### Brief
Please retype each record exactly as it stands below.

[Data entries]
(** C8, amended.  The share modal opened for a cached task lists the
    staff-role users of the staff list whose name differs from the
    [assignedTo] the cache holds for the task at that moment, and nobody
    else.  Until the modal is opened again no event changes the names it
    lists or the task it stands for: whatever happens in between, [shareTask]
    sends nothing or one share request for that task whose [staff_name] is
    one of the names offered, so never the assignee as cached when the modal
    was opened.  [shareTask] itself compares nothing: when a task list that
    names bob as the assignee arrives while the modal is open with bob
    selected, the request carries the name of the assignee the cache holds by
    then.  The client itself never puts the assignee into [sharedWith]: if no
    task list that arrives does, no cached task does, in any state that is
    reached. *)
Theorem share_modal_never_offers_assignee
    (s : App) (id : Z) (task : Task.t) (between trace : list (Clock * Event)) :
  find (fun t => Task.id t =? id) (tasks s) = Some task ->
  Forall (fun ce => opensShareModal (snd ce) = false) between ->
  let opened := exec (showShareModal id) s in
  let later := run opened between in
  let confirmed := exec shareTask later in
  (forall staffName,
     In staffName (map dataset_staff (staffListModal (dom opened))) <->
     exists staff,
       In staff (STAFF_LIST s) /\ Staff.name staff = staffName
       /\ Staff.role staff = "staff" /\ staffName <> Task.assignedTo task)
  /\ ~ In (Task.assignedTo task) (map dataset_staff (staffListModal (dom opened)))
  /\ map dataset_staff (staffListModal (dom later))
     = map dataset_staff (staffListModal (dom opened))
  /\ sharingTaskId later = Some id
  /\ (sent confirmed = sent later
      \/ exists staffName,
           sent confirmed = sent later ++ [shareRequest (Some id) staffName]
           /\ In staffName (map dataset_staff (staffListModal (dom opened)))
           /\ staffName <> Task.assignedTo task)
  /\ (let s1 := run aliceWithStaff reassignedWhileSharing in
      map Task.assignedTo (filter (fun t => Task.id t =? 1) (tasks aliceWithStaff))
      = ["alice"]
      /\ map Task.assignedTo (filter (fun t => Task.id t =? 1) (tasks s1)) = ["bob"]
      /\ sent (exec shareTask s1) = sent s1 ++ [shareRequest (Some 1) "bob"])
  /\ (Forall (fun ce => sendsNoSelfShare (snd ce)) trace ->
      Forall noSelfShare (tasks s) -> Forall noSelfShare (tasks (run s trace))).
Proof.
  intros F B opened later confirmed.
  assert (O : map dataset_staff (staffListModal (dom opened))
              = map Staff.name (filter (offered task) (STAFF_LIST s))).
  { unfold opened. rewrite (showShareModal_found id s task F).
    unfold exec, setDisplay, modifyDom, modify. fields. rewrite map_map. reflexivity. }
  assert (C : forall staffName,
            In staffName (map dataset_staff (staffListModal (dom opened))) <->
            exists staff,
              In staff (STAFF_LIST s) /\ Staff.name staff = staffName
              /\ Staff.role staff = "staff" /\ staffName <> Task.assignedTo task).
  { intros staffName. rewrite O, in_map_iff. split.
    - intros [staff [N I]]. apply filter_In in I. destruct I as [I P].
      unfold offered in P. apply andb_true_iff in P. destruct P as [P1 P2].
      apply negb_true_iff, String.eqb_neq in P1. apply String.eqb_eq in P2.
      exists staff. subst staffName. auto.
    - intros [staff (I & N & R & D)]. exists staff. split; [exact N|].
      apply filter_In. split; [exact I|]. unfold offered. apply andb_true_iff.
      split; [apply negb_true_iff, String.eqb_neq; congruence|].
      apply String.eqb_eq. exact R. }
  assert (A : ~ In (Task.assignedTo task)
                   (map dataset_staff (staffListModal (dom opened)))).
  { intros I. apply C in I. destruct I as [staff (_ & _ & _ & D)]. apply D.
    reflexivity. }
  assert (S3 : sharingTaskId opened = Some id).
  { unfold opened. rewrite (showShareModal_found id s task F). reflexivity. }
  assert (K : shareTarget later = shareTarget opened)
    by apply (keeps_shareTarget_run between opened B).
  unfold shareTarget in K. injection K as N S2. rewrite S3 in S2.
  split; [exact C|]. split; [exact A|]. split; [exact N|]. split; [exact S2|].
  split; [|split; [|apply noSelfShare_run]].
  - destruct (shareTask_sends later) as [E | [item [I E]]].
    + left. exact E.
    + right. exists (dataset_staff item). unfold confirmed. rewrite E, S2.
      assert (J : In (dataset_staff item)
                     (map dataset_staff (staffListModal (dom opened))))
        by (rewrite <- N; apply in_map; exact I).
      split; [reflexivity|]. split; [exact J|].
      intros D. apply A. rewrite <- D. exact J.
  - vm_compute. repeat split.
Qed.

### Exercise output
(** C8, amended.  The share modal opened for a cached task lists the
    staff-role users of the staff list whose name differs from the
    [assignedTo] the cache holds for the task at that moment, and nobody
    else.  Until the modal is opened again no event changes the names it
    lists or the task it stands for: whatever happens in between, [shareTask]
    sends nothing or one share request for that task whose [staff_name] is
    one of the names offered, so never the assignee as cached when the modal
    was opened.  [shareTask] itself compares nothing: when a task list that
    names bob as the assignee arrives while the modal is open with bob
    selected, the request carries the name of the assignee the cache holds by
    then.  The client itself never puts the assignee into [sharedWith]: if no
    task list that arrives does, no cached task does, in any state that is
    reached. *)
Theorem share_modal_never_offers_assignee
    (s : App) (id : Z) (task : Task.t) (between trace : list (Clock * Event)) :
  find (fun t => Task.id t =? id) (tasks s) = Some task ->
  Forall (fun ce => opensShareModal (snd ce) = false) between ->
  let opened := exec (showShareModal id) s in
  let later := run opened between in
  let confirmed := exec shareTask later in
  (forall staffName,
     In staffName (map dataset_staff (staffListModal (dom opened))) <->
     exists staff,
       In staff (STAFF_LIST s) /\ Staff.name staff = staffName
       /\ Staff.role staff = "staff" /\ staffName <> Task.assignedTo task)
  /\ ~ In (Task.assignedTo task) (map dataset_staff (staffListModal (dom opened)))
  /\ map dataset_staff (staffListModal (dom later))
     = map dataset_staff (staffListModal (dom opened))
  /\ sharingTaskId later = Some id
  /\ (sent confirmed = sent later
      \/ exists staffName,
           sent confirmed = sent later ++ [shareRequest (Some id) staffName]
           /\ In staffName (map dataset_staff (staffListModal (dom opened)))
           /\ staffName <> Task.assignedTo task)
  /\ (let s1 := run aliceWithStaff reassignedWhileSharing in
      map Task.assignedTo (filter (fun t => Task.id t =? 1) (tasks aliceWithStaff))
      = ["alice"]
      /\ map Task.assignedTo (filter (fun t => Task.id t =? 1) (tasks s1)) = ["bob"]
      /\ sent (exec shareTask s1) = sent s1 ++ [shareRequest (Some 1) "bob"])
  /\ (Forall (fun ce => sendsNoSelfShare (snd ce)) trace ->
      Forall noSelfShare (tasks s) -> Forall noSelfShare (tasks (run s trace))).
Proof.
  intros F B opened later confirmed.
  assert (O : map dataset_staff (staffListModal (dom opened))
              = map Staff.name (filter (offered task) (STAFF_LIST s))).
  { unfold opened. rewrite (showShareModal_found id s task F).
    unfold exec, setDisplay, modifyDom, modify. fields. rewrite map_map. reflexivity. }
  assert (C : forall staffName,
            In staffName (map dataset_staff (staffListModal (dom opened))) <->
            exists staff,
              In staff (STAFF_LIST s) /\ Staff.name staff = staffName
              /\ Staff.role staff = "staff" /\ staffName <> Task.assignedTo task).
  { intros staffName. rewrite O, in_map_iff. split.
    - intros [staff [N I]]. apply filter_In in I. destruct I as [I P].
      unfold offered in P. apply andb_true_iff in P. destruct P as [P1 P2].
      apply negb_true_iff, String.eqb_neq in P1. apply String.eqb_eq in P2.
      exists staff. subst staffName. auto.
    - intros [staff (I & N & R & D)]. exists staff. split; [exact N|].
      apply filter_In. split; [exact I|]. unfold offered. apply andb_true_iff.
      split; [apply negb_true_iff, String.eqb_neq; congruence|].
      apply String.eqb_eq. exact R. }
  assert (A : ~ In (Task.assignedTo task)
                   (map dataset_staff (staffListModal (dom opened)))).
  { intros I. apply C in I. destruct I as [staff (_ & _ & _ & D)]. apply D.
    reflexivity. }
  assert (S3 : sharingTaskId opened = Some id).
  { unfold opened. rewrite (showShareModal_found id s task F). reflexivity. }
  assert (K : shareTarget later = shareTarget opened)
    by apply (keeps_shareTarget_run between opened B).
  unfold shareTarget in K. injection K as N S2. rewrite S3 in S2.
  split; [exact C|]. split; [exact A|]. split; [exact N|]. split; [exact S2|].
  split; [|split; [|apply noSelfShare_run]].
  - destruct (shareTask_sends later) as [E | [item [I E]]].
    + left. exact E.
    + right. exists (dataset_staff item). unfold confirmed. rewrite E, S2.
      assert (J : In (dataset_staff item)
                     (map dataset_staff (staffListModal (dom opened))))
        by (rewrite <- N; apply in_map; exact I).
      split; [reflexivity|]. split; [exact J|].
      intros D. apply A. rewrite <- D. exact J.
  - vm_compute. repeat split.
Qed.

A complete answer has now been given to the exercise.